> **Input data**:
◇ ◇ ◇ ◇ ◇ ◇ ◇
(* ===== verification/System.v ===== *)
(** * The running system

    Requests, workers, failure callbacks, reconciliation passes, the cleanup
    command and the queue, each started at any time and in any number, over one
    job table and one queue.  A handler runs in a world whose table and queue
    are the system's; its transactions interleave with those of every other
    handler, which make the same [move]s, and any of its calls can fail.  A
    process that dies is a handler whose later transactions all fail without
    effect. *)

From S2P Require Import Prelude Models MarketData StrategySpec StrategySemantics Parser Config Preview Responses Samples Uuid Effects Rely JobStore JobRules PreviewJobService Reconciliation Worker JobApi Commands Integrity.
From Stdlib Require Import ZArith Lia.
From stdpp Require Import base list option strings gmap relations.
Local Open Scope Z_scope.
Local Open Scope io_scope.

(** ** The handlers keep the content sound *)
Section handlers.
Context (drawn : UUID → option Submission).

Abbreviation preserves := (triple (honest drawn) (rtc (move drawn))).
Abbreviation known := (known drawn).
◇ ◇ ◇ ◇ ◇ ◇ ◇
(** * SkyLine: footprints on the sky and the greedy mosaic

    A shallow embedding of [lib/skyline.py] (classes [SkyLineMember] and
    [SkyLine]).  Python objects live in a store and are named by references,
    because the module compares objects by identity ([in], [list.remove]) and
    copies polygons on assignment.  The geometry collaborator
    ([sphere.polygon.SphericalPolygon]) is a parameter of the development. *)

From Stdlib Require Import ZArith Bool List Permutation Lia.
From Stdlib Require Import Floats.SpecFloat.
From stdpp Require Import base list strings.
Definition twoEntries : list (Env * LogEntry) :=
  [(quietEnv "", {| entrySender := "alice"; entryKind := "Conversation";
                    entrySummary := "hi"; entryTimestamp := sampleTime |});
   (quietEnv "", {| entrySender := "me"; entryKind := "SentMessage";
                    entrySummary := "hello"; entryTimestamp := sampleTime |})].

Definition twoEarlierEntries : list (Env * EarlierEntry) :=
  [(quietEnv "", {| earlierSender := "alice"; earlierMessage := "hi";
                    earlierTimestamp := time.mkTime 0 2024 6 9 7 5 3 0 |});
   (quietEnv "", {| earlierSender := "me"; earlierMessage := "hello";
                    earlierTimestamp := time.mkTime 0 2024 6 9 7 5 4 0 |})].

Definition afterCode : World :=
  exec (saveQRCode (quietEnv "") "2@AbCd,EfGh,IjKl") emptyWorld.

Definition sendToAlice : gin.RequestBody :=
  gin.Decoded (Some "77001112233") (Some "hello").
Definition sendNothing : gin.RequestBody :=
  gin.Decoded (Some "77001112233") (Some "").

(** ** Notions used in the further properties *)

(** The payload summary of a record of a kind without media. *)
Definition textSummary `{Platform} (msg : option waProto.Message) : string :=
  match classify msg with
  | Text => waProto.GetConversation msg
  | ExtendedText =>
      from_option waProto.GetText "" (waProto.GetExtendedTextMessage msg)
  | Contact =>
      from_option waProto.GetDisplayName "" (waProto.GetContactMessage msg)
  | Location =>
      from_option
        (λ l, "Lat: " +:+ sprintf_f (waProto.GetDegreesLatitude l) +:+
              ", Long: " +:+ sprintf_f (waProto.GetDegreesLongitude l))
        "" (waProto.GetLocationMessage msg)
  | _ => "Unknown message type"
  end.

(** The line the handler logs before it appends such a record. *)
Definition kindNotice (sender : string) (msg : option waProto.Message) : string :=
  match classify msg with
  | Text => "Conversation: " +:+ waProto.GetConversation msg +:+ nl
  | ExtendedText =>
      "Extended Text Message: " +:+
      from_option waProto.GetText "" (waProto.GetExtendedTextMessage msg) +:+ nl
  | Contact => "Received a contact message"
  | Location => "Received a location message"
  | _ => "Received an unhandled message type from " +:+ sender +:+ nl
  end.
◇ ◇ ◇ ◇ ◇ ◇ ◇
> **Task requirements**: Among the entries above, the lines between the ones containing "(* ===== verification/System.v ===== *)" and "job table and", inclusive, are to be transcribed exactly. No other line is to be given.

> **Solution**:
(* ===== verification/System.v ===== *)
(** * The running system

    Requests, workers, failure callbacks, reconciliation passes, the cleanup
    command and the queue, each started at any time and in any number, over one
    job table and one queue.  A handler runs in a world whose table and queue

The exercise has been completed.